By Alexei Koseff, SAN FRANCISCO CHRONICLE
March 22, 2021
SACRAMENTO – California legislators approved three politically connected appointees Monday to the state board that licenses and regulates doctors, seven months after Gov. Gavin Newsom used his emergency powers during the coronavirus pandemic to extend their confirmation deadlines.
The appointees are Asif Mahmood, a Los Angeles County doctor who shared campaign consultants with Newsom when they both ran for statewide office in 2018, and Richard Thorp and Dev GnanaDev, past presidents of the California Medical Association. The organization represents physicians and has longstanding ties to the governor, who dined with its chief executive and top lobbyist at the French Laundry in November.
The state Senate confirmed Mahmood and Thorp by votes of 36-0. But the 30-1 reappointment of GnanaDev, who was first named to the Medical Board of California by then-Gov. Jerry Brown in 2011, hinted at a brewing battle over the board itself.
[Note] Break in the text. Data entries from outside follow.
(* ===== verification/Life.v ===== *)
(** * The life of a process (kernel/proc.c: [userinit], [kfork], [kexit],
      [forkret]; kernel/trap.c: [prepare_return])

    The operations of proc.c that use the file system. *)

From S2P Require Import Prelude.
From S2P Require Import Kstring.
From S2P Require Import Mach.
From S2P Require Import Spinlock.
From S2P Require Import Kalloc.
From S2P Require Import Vm.
From S2P Require Import Proc.
From S2P Require Import Kstate.
From S2P Require Import Sleeplock.
From S2P Require Import Bio.
From S2P Require Import Log.
From S2P Require Import Fs.
From S2P Require Import Pipe.
From S2P Require Import Printk.
From S2P Require Import File.
From S2P Require Import Exec.

(** ** Control registers (riscv.h) *)

Definition set_sepc (x : Z) (r : csrs) : csrs :=
  Csrs (sstatus r) x (scause r) (stval r) (stvec r) (satp r) (stimecmp r) (time r).
Definition set_stvec (x : Z) (r : csrs) : csrs :=
  Csrs (sstatus r) (sepc r) (scause r) (stval r) x (satp r) (stimecmp r) (time r).
Definition set_stimecmp (x : Z) (r : csrs) : csrs :=
  Csrs (sstatus r) (sepc r) (scause r) (stval r) (stvec r) (satp r) x (time r).
Definition r_sepc : M lockst Z := let! c := mycpu in ret (sepc (csr c)).
Definition w_sepc (x : Z) : M lockst unit := upd_cpu (fun c => set_csr (set_sepc x (csr c)) c).
Definition r_scause : M lockst Z := let! c := mycpu in ret (scause (csr c)).
Definition r_stval : M lockst Z := let! c := mycpu in ret (stval (csr c)).
Definition w_stvec (x : Z) : M lockst unit := upd_cpu (fun c => set_csr (set_stvec x (csr c)) c).
Definition r_time : M lockst Z := let! c := mycpu in ret (time (csr c)).
Definition w_stimecmp (x : Z) : M lockst unit := upd_cpu (fun c => set_csr (set_stimecmp x (csr c)) c).

(** [p->ofile[fd]]. *)
Definition getofile (p fd : nat) : M mach (option nat) :=
  let! q := getproc p in orfault (ofile q !! fd).
Definition setofile (p fd : nat) (f : option nat) : M mach unit :=
  updproc p (fun q => set_ofile (<[fd := f]> (ofile q)) q).

Section Life.
Context {L : Layout} {P : Patience} {D : DiskDriver} {KT : KernelTables}.

Definition prepare_return : M mach unit :=
  let! p := curp in
  do! lk intr_off;
  do! lk (w_stvec (TRAMPOLINE + (uservec - trampoline)));
  let! v := lk r_satp in
  do! tf_set p kernel_satp v;
  let! q := getproc p in
  do! tf_set p kernel_sp (u64 (kstack q + PGSIZE));
  do! tf_set p kernel_trap usertrap_addr;
  let! h := lk r_tp in
  do! tf_set p kernel_hartid h;
  let! x := lk r_sstatus in
  let x := Z.ldiff x SSTATUS_SPP in
  let x := Z.lor x SSTATUS_SPIE in
  do! lk (w_sstatus x);
  let! e := tf_get p epc in
  lk (w_sepc e).

Definition userinit : M kern unit :=
  let! p := mk allocproc in
  do! mk (modify (set_initproc p));
  match p with
  | None => fault
  | Some p =>
    let! d := namei (str "/") in
    do! mk (updproc p (set_cwd d));
    do! mk (updproc p (set_state RUNNABLE));
    let! q := mk (getproc p) in
    do! mk (copy_proc_to_kernel (pagetable q) (kpagetable q) 0 (Mach.sz q));
    mk (lk (release (Lproc p)))
  end.

Definition kfork : M kern Z :=
  let! p := mk curp in
  let! r := mk allocproc in
  match r with
  | None => ret (-1)
  | Some np =>
    let! q := mk (getproc p) in
    let! n := mk (getproc np) in
    let! e := mk (uvmcopy (pagetable q) (pagetable n) (Mach.sz q)) in
    if e <? 0 then
      do! mk (freeproc np);
      do! mk (lk (release (Lproc np)));
      ret (-1)
    else
      do! mk (updproc np (set_sz (Mach.sz q)));
      do! mk (tf_copy (trapframe n) (trapframe q));
      do! mk (tf_set np a0 0);
      do! mloop (Z.to_nat NOFILE) 0 1 (fun i =>
        let! o := mk (getofile p (Z.to_nat i)) in
        match o with
        | Some f => let! f' := filedup f in mk (setofile np (Z.to_nat i) (Some f'))
        | None => ret tt
        end);
      let! q := mk (getproc p) in
      let! c := (match cwd q with Some c => idup c | None => fault end) in
      do! mk (updproc np (set_cwd (Some c)));
      do! mk (updproc np (fun n => set_pname (safestrcpy_l 16 (pname n) (cstr (pname q))) n));
      let! n := mk (getproc np) in
      let pid := pid n in
      do! mk (lk (release (Lproc np)));
      do! mk (lk (acquire Lwait));
      do! mk (updproc np (set_parent (Some p)));
      do! mk (lk (release Lwait));
      do! mk (lk (acquire (Lproc np)));
      do! mk (updproc np (set_state RUNNABLE));
      let! n := mk (getproc np) in
      do! mk (copy_proc_to_kernel (pagetable n) (kpagetable n) 0 (Mach.sz n));
      do! mk (lk (release (Lproc np)));
      ret pid
  end.

(** Never returns. *)
Definition kexit (status : Z) : M kern unit :=
  let! p := mk curp in
  let! ip := mk (gets initproc) in
  do! check (negb (bool_decide (ip = Some p))) "init exiting";
  do! mloop (Z.to_nat NOFILE) 0 1 (fun fd =>
    let! o := mk (getofile p (Z.to_nat fd)) in
    match o with
    | Some f => do! fileclose f; mk (setofile p (Z.to_nat fd) None)
    | None => ret tt
    end);
  do! begin_op;
  let! q := mk (getproc p) in
  do! (match cwd q with Some c => iput c | None => fault end);
  do! end_op;
  do! mk (updproc p (set_cwd None));
  do! mk (lk (acquire Lwait));
  do! mk (reparent p);
  let! q := mk (getproc p) in
  do! mk (wakeup (match parent q with Some k => ChProc k | None => NoChan end));
  do! mk (lk (acquire (Lproc p)));
  do! mk (updproc p (set_xstate status));
  do! mk (updproc p (set_state ZOMBIE));
  do! mk (lk (release Lwait));
  do! mk sched;
  panic "zombie exit".

(** The result is the page table for [userret], in trampoline.S. *)
Definition forkret : M kern Z :=
  let! p := mk curp in
  do! mk (lk (release (Lproc p)));
  let! f := gets first in
  do! (if f then
         do! fsinit ROOTDEV;
         do! modify (set_first false);
         let! r := kexec (str "/init") [str "/init"] in
         do! mk (tf_set p a0 (u64 r));
         let! v := mk (tf_get p a0) in
         check (negb (v =? u64 (-1))) "exec"
       else ret tt);
  do! mk prepare_return;
  let! q := mk (getproc p) in
  ret (MAKE_SATP (pagetable q)).
End Life.
(* ===== verification/Sh.v ===== *)
(** * The shell (user/sh.c): parsing

    A pointer into the command line is the rest of the line from there on;
    its address is given by its length.  A word is the pair of pointers to
    its first byte and past its last one, as the parser stores them in
    [argv] and [eargv].  [show] prints a command with as few parentheses as
    the grammar needs, and [parsecmd] reads it back; [nulterminate] turns
    the words into strings in place.  [malloc] is taken to succeed: the code
    does not check. *)

From stdpp Require Import sorting.
From S2P Require Import Prelude.
From S2P Require Import Kstring.
From S2P Require Import Printk.
From S2P Require Import Sysfile.

(** ** Commands *)

Definition MAXARGS : nat := 10.

Definition word : Type := list Z * list Z.

(** The two ways a command refers to a string: while it is parsed by the
    pointers [word], afterwards by its bytes. *)
Inductive cmd (W : Type) : Type :=
| execcmd (argv : list W)
| redircmd (c : cmd W) (file : W) (mode fd : Z)
| pipecmd (left right : cmd W)
| listcmd (left right : cmd W)
| backcmd (c : cmd W).
Arguments execcmd {W} argv.
Arguments redircmd {W} c file mode fd.
Arguments pipecmd {W} left right.
Arguments listcmd {W} left right.
Arguments backcmd {W} c.

(** [panic] prints a message and exits; a syntax error is what is printed. *)
Inductive parsed (A : Type) : Type :=
| Ok (a : A)
| Syntax (msg : list Z)
| NoFuel.
Arguments Ok {A} a.
Arguments Syntax {A} msg.
Arguments NoFuel {A}.

Definition pbind {A B : Type} (m : parsed A) (f : A -> parsed B) : parsed B :=
  match m with Ok a => f a | Syntax e => Syntax e | NoFuel => NoFuel end.
Notation "'parse!' x ':=' m 'in' k" := (pbind m (fun x => k))
  (at level 10, x pattern, m at level 100, k at level 200, right associativity).

(** ** Tokens *)

Definition whitespace : list Z := [32; 9; 13; 10; 11].
Definition symbols : list Z := [60; 124; 62; 38; 59; 40; 41].
Definition is_space (c : Z) : bool := bool_decide (c ∈ whitespace).
Definition is_symbol (c : Z) : bool := bool_decide (c ∈ symbols).

Fixpoint skip_space (s : list Z) : list Z :=
  match s with [] => [] | c :: s' => if is_space c then skip_space s' else s end.
Fixpoint skip_word (s : list Z) : list Z :=
  match s with [] => [] | c :: s' => if negb (is_space c) && negb (is_symbol c) then skip_word s' else s end.

(** The kind of token, its extent, and where the next one starts. *)
Definition gettoken (ps : list Z) : Z * word * list Z :=
  let s := skip_space ps in
  let '(ret, eq) :=
    match s with
    | [] => (0, s)
    | c :: s1 =>
      if bool_decide (c ∈ [124; 40; 41; 59; 38; 60]) then (c, s1)
      else if c =? 62 then
        match s1 with
        | c1 :: s2 => if c1 =? 62 then (43, s2) else (c, s1)
        | [] => (c, s1)
        end
      else (97, skip_word s)
    end in
  (ret, (s, eq), skip_space eq).

Definition peek (ps toks : list Z) : bool * list Z :=
  let s := skip_space ps in
  (match s with [] => false | c :: _ => bool_decide (c ∈ toks) end, s).

(** ** The parser *)

(** A redirection as [parseredirs] finds it: the file, mode and descriptor. *)
Definition redirection : Type := word * Z * Z.
Definition redirect (r : redirection) (c : cmd word) : cmd word :=
  let '(f, mode, fd) := r in redircmd c f mode fd.

(** The redirections that follow, in order. *)
Fixpoint parseredirs (fuel : nat) (ps : list Z) : parsed (list redirection * list Z) :=
  let '(b, ps) := peek ps [60; 62] in
  if b then
    match fuel with
    | O => NoFuel
    | S f =>
      let '(tok, _, ps) := gettoken ps in
      let '(tok', q, ps) := gettoken ps in
      if negb (tok' =? 97) then Syntax (str "missing file for redirection")
      else
        let r := if tok =? 60 then [(q, O_RDONLY, 0)]
                 else if tok =? 62 then [(q, Z.lor (Z.lor O_WRONLY O_CREATE) O_TRUNC, 1)]
                 else if tok =? 43 then [(q, Z.lor O_WRONLY O_CREATE, 1)]
                 else [] in
        parse! (rs, ps) := parseredirs f ps in
        Ok (r ++ rs, ps)
    end
  else Ok ([], ps).

(** The command and the redirections wrapped around it: the first one is the
    innermost. *)
Definition wrap (rs : list redirection) (c : cmd word) : cmd word := foldl (fun c r => redirect r c) c rs.

(** The loop of [parseexec].  The arguments go into the [execcmd] at the
    centre while redirections are wrapped around it. *)
Fixpoint parseargs (fuel : nat) (ps : list Z) (argv : list word) (rs : list redirection) : parsed (cmd word * list Z) :=
  let '(b, ps) := peek ps [124; 41; 38; 59] in
  if b then Ok (wrap rs (execcmd argv), ps)
  else
    let '(tok, q, ps) := gettoken ps in
    if tok =? 0 then Ok (wrap rs (execcmd argv), ps)
    else if negb (tok =? 97) then Syntax (str "syntax")
    else if (MAXARGS <=? S (length argv))%nat then Syntax (str "too many args")
    else
      match fuel with
      | O => NoFuel
      | S f =>
        parse! (rs', ps) := parseredirs (length ps) ps in
        parseargs f ps (argv ++ [q]) (rs ++ rs')
      end.

(** [while(peek("&"))] of [parseline]. *)
Fixpoint parseamps (fuel : nat) (c : cmd word) (ps : list Z) : parsed (cmd word * list Z) :=
  let '(b, ps) := peek ps [38] in
  if b then
    match fuel with
    | O => NoFuel
    | S f => let '(_, _, ps) := gettoken ps in parseamps f (backcmd c) ps
    end
  else Ok (c, ps).

Fixpoint parseline (fuel : nat) (ps : list Z) : parsed (cmd word * list Z) :=
  match fuel with
  | O => NoFuel
  | S f =>
    parse! (c, ps) := parsepipe f ps in
    parse! (c, ps) := parseamps (length ps) c ps in
    let '(b, ps) := peek ps [59] in
    if b then
      let '(_, _, ps) := gettoken ps in
      parse! (c', ps) := parseline f ps in
      Ok (listcmd c c', ps)
    else Ok (c, ps)
  end
with parsepipe (fuel : nat) (ps : list Z) : parsed (cmd word * list Z) :=
  match fuel with
  | O => NoFuel
  | S f =>
    parse! (c, ps) := parseexec f ps in
    let '(b, ps) := peek ps [124] in
    if b then
      let '(_, _, ps) := gettoken ps in
      parse! (c', ps) := parsepipe f ps in
      Ok (pipecmd c c', ps)
    else Ok (c, ps)
  end
with parseexec (fuel : nat) (ps : list Z) : parsed (cmd word * list Z) :=
  match fuel with
  | O => NoFuel
  | S f =>
    let '(b, ps) := peek ps [40] in
    if b then parseblock f ps
    else
      parse! (rs, ps) := parseredirs (length ps) ps in
      parseargs (length ps) ps [] rs
  end
with parseblock (fuel : nat) (ps : list Z) : parsed (cmd word * list Z) :=
  match fuel with
  | O => NoFuel
  | S f =>
    let '(b, ps) := peek ps [40] in
    if negb b then Syntax (str "parseblock")
    else
      let '(_, _, ps) := gettoken ps in
      parse! (c, ps) := parseline f ps in
      let '(b, ps) := peek ps [41] in
      if negb b then Syntax (str "syntax - missing )")
      else
        let '(_, _, ps) := gettoken ps in
        parse! (rs, ps) := parseredirs (length ps) ps in
        Ok (wrap rs c, ps)
  end.

(** Four calls at most for each byte of the line. *)
Definition line_fuel (s : list Z) : nat := 4 * length s + 4.

Definition parsecmd (s : list Z) : parsed (cmd word) :=
  parse! (c, ps) := parseline (line_fuel s) s in
  let '(_, ps) := peek ps [] in
  match ps with [] => Ok c | _ => Syntax (str "leftovers: " ++ ps ++ [10] ++ str "syntax") end.
(* ===== verification/Trap.v ===== *)
(** * Traps and the system call dispatcher (kernel/trap.c, [syscall] of
      kernel/syscall.c, kernel/plic.c)

    The interrupt controller is reached through its registers, whose values
    are up to the hardware: they are parameters of the model. *)

From S2P Require Import Prelude.
From S2P Require Import Mach.
From S2P Require Import Spinlock.
From S2P Require Import Kstring.
From S2P Require Import Kalloc.
From S2P Require Import Vm.
From S2P Require Import Proc.
From S2P Require Import Kstate.
From S2P Require Import Sleeplock.
From S2P Require Import Bio.
From S2P Require Import Log.
From S2P Require Import Fs.
From S2P Require Import Printk.
From S2P Require Import Console.
From S2P Require Import Pipe.
From S2P Require Import File.
From S2P Require Import Exec.
From S2P Require Import Life.
From S2P Require Import Syscall.
From S2P Require Import Sysfile.

(** Device registers: the hardware's answers to loads and stores.
    [sys_sysinfo] is in the table of system calls and defined nowhere in
    the sources. *)
Class Hardware : Type := {
  mmio_read32 : Z -> M kern Z;
  mmio_write32 : Z -> Z -> M kern unit;
  sys_sysinfo : M kern Z;
}.

Definition PLIC_SENABLE (hart : Z) : Z := PLIC + 8320 + hart * 256.
Definition PLIC_SPRIORITY (hart : Z) : Z := PLIC + 2101248 + hart * 8192.
Definition PLIC_SCLAIM (hart : Z) : Z := PLIC + 2101252 + hart * 8192.

Section Trap.
Context {L : Layout} {P : Patience} {D : DiskDriver} {KT : KernelTables} {HW : Hardware}.

(** ** plic.c *)

Definition plicinit : M kern unit :=
  do! mmio_write32 (PLIC + UART0_IRQ * 4) 1;
  mmio_write32 (PLIC + VIRTIO0_IRQ * 4) 1.
Definition plicinithart : M kern unit :=
  let! hart := mk (lk cpuid) in
  do! mmio_write32 (PLIC_SENABLE hart) (Z.lor (Z.shiftl 1 UART0_IRQ) (Z.shiftl 1 VIRTIO0_IRQ));
  mmio_write32 (PLIC_SPRIORITY hart) 0.
Definition plic_claim : M kern Z :=
  let! hart := mk (lk cpuid) in
  let! irq := mmio_read32 (PLIC_SCLAIM hart) in
  ret (i32 irq).
Definition plic_complete (irq : Z) : M kern unit :=
  let! hart := mk (lk cpuid) in
  mmio_write32 (PLIC_SCLAIM hart) (u32 irq).

(** ** Interrupts *)

Definition trapinit : M kern unit := mk (lk (initlock Lticks)).
Definition trapinithart : M kern unit := mk (lk (w_stvec kernelvec)).

Definition clockintr : M kern unit :=
  let! id := mk (lk cpuid) in
  do! (if id =? 0 then
         do! mk (lk (acquire Lticks));
         do! mk (modify (fun s => set_ticks (u32 (ticks s + 1)) s));
         do! mk (wakeup ChTicks);
         mk (lk (release Lticks))
       else ret tt);
  let! t := mk (lk r_time) in
  mk (lk (w_stimecmp (u64 (t + 1000000)))).

Definition EXTERNAL : Z := 9223372036854775817.
Definition TIMER : Z := 9223372036854775813.
Definition devintr : M kern Z :=
  let! cause := mk (lk r_scause) in
  if cause =? EXTERNAL then
    let! irq := plic_claim in
    do! (if irq =? UART0_IRQ then uartintr
         else if irq =? VIRTIO0_IRQ then virtio_disk_intr
         else if negb (irq =? 0) then
           do! printk (str "unexpected interrupt irq=%d" ++ [10]) [PNum irq]; ret tt
         else ret tt);
    do! (if negb (irq =? 0) then plic_complete irq else ret tt);
    ret 1
  else if cause =? TIMER then
    do! clockintr;
    ret 2
  else ret 0.

Definition kerneltrap : M kern unit :=
  let! epc0 := mk (lk r_sepc) in
  let! status := mk (lk r_sstatus) in
  let! cause := mk (lk r_scause) in
  do! check (has status SSTATUS_SPP) "kerneltrap: not from supervisor mode";
  let! on := mk (lk intr_get) in
  do! check (negb on) "kerneltrap: interrupts enabled";
  let! which := devintr in
  do! (if which =? 0 then
         let! e := mk (lk r_sepc) in
         let! v := mk (lk r_stval) in
         do! printk (str "scause=0x%lx sepc=0x%lx stval=0x%lx" ++ [10]) [PNum cause; PNum e; PNum v];
         panic "kerneltrap"
       else ret tt);
  do! (if which =? 2 then
         let! p := mk myproc in
         match p with Some _ => mk yield | None => ret tt end
       else ret tt);
  do! mk (lk (w_sepc epc0));
  mk (lk (w_sstatus status)).

(** ** The dispatcher *)

Definition syscalls (num : Z) : option (M kern Z) :=
  match num with
  | 1 => Some sys_fork | 2 => Some sys_exit | 3 => Some sys_wait | 4 => Some sys_pipe
  | 5 => Some sys_read | 6 => Some sys_kill | 7 => Some sys_exec | 8 => Some sys_fstat
  | 9 => Some sys_chdir | 10 => Some sys_dup | 11 => Some sys_getpid | 12 => Some sys_sbrk
  | 14 => Some sys_uptime | 15 => Some sys_open | 16 => Some sys_write | 17 => Some sys_mknod
  | 18 => Some sys_unlink | 19 => Some sys_link | 20 => Some sys_mkdir | 21 => Some sys_close
  | 22 => Some sys_pause | 23 => Some sys_sync | 24 => Some sys_trace | 25 => Some sys_sysinfo
  | 26 => Some sys_sigalarm | 27 => Some sys_sigreturn
  | _ => None
  end.
Definition syscall_names (num : Z) : option string :=
  match num with
  | 1 => Some "fork" | 2 => Some "exit" | 3 => Some "wait" | 4 => Some "pipe"
  | 5 => Some "read" | 6 => Some "kill" | 7 => Some "exec" | 8 => Some "fstat"
  | 9 => Some "chdir" | 10 => Some "dup" | 11 => Some "getpid" | 12 => Some "sbrk"
  | 14 => Some "uptime" | 15 => Some "open" | 16 => Some "write" | 17 => Some "mknod"
  | 18 => Some "unlink" | 19 => Some "link" | 20 => Some "mkdir" | 21 => Some "close"
  | 22 => Some "pause" | 23 => Some "sync" | 24 => Some "trace" | 25 => Some "sysinfo"
  | 26 => Some "sigalarm" | 27 => Some "sigreturn"
  | _ => None
  end.

Definition syscall : M kern unit :=
  let! p := mk curp in
  let! v := mk (tf_get p a7) in
  let num := i32 v in
  match syscalls num with
  | Some f =>
    let! r := f in
    do! mk (tf_set p a0 r);
    let! q := mk (getproc p) in
    if negb (Z.land (tracemask q) (i32 (Z.shiftl 1 num)) =? 0) then
      let! r := mk (tf_get p a0) in
      do! printk (str "%d: syscall: %s -> %ld" ++ [10]) [PNum (pid q); PStr (str <$> syscall_names num); PNum r];
      ret tt
    else ret tt
  | None =>
    let! q := mk (getproc p) in
    do! printk (str "%d %s: unknown sys call %d" ++ [10]) [PNum (pid q); PStr (Some (cstr (pname q))); PNum num];
    mk (tf_set p a0 (u64 (-1)))
  end.

(** ** Page faults *)

(** A store to a page that fork shared: copy it. *)
Definition cow_fault (p : nat) (pte : Z) : M mach unit :=
  let! v := ld64 pte in
  let old_pa := PTE2PA v in
  let! mem := kalloc in
  if mem =? 0 then setkilled p
  else
    do! memmove mem old_pa PGSIZE;
    let! v := ld64 pte in
    let flags := Z.ldiff (Z.lor (PTE_FLAGS v) PTE_W) PTE_COW in
    do! st64 pte (Z.lor (PA2PTE mem) flags);
    kfree old_pa.

(** [scause] 15. *)
Definition store_fault (p : nat) (va : Z) : M mach unit :=
  let! q := getproc p in
  let! pte := walk (pagetable q) va false in
  let! cow := (if pte =? 0 then ret false else let! v := ld64 pte in ret (has v PTE_COW)) in
  if cow then cow_fault p pte
  else
    let! r := vmfault (pagetable q) va in
    if r =? 0 then setkilled p else ret tt.

(** The timer's part in alarms. *)
Definition alarm_tick (p : nat) : M mach unit :=
  let! q := getproc p in
  if (0 <? alarm_interval q) && (alarm_active q =? 0) then
    do! updproc p (fun q => set_alarm (i32 (alarm_ticks q + 1)) (alarm_interval q) (alarm_handler q) q);
    let! q := getproc p in
    if alarm_ticks q =? alarm_interval q then
      do! updproc p (set_alarm_active 1);
      do! tf_copy (alarm_trapframe q) (trapframe q);
      do! tf_set p epc (alarm_handler q);
      updproc p (fun q => set_alarm 0 (alarm_interval q) (alarm_handler q) q)
    else ret tt
  else ret tt.

(** The result is the user page table for trampoline.S. *)
Definition usertrap : M kern Z :=
  let! status := mk (lk r_sstatus) in
  do! check (negb (has status SSTATUS_SPP)) "usertrap: not from user mode";
  do! mk (lk (w_stvec kernelvec));
  let! p := mk curp in
  let! e := mk (lk r_sepc) in
  do! mk (tf_set p epc e);
  let! cause := mk (lk r_scause) in
  let! which :=
    (if cause =? 8 then
       let! k := mk (killed p) in
       do! (if negb (k =? 0) then kexit (-1) else ret tt);
       let! e := mk (tf_get p epc) in
       do! mk (tf_set p epc (u64 (e + 4)));
       do! mk (lk intr_on);
       do! syscall;
       ret 0
     else
       let! which := devintr in
       do! (if negb (which =? 0) then
              if which =? 2 then mk (alarm_tick p) else ret tt
            else
              let! cause := mk (lk r_scause) in
              if cause =? 15 then
                let! va := mk (lk r_stval) in
                mk (store_fault p va)
              else if cause =? 13 then
                let! q := mk (getproc p) in
                let! va := mk (lk r_stval) in
                let! r := mk (vmfault (pagetable q) va) in
                if r =? 0 then mk (setkilled p) else ret tt
              else
                let! q := mk (getproc p) in
                do! printk (str "usertrap(): unexpected scause 0x%lx pid=%d" ++ [10]) [PNum cause; PNum (pid q)];
                let! e := mk (lk r_sepc) in
                let! v := mk (lk r_stval) in
                do! printk (str "            sepc=0x%lx stval=0x%lx" ++ [10]) [PNum e; PNum v];
                mk (setkilled p));
       ret which) in
  let! k := mk (killed p) in
  do! (if negb (k =? 0) then kexit (-1) else ret tt);
  do! (if which =? 2 then mk yield else ret tt);
  do! mk prepare_return;
  let! q := mk (getproc p) in
  ret (MAKE_SATP (pagetable q)).
End Trap.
During a testy hearing last week, lawmakers questioned whether the physician-majority board was doing enough to hold doctors accountable when they violate patients’ rights. Sen. Melissa Hurtado, a Sanger Fresno County Democrat who cast the only vote against GnanaDev, echoed those complaints Monday.
“Health care consumers in my district have not received the care they deserve,” she said. “I am concerned that members of the board have not properly maintained objectivity and could do better in upholding the board’s mission of protecting patients.”
Mahmood, Thorp and GnanaDev were appointed or reappointed to the 15-member board in June and July of 2019. Ordinarily, they would have to have been confirmed by the Senate within a year to retain the positions.
But a committee hearing to consider their appointments was pulled from the calendar in March 2020, shortly after the advocacy group Consumer Watchdog wrote to Newsom and legislators to object. Consumer Watchdog, which is in a battle with doctors over the monetary limit for medical malpractice settlements, argued that filling the board with former presidents of an organization that lobbies for doctors would be contrary to its oversight mission.
At the end of August, as the legislative session drew to a close without any of the three receiving a hearing, Newsom issued an executive order moving the confirmation deadline to April 1, 2021.
The Senate Rules Committee finally gave Mahmood, Thorp and GnanaDev a hearing in early February, 11 months after originally scheduled. The three defended themselves against suggestions that their past work would prevent them from serving as advocates for consumers, though Thorp said there needed to be balance with doctors’ rights.
“Patient protection is extremely important and needs to be a priority, but without a profession, it’s going to be much worse for consumers,” he said.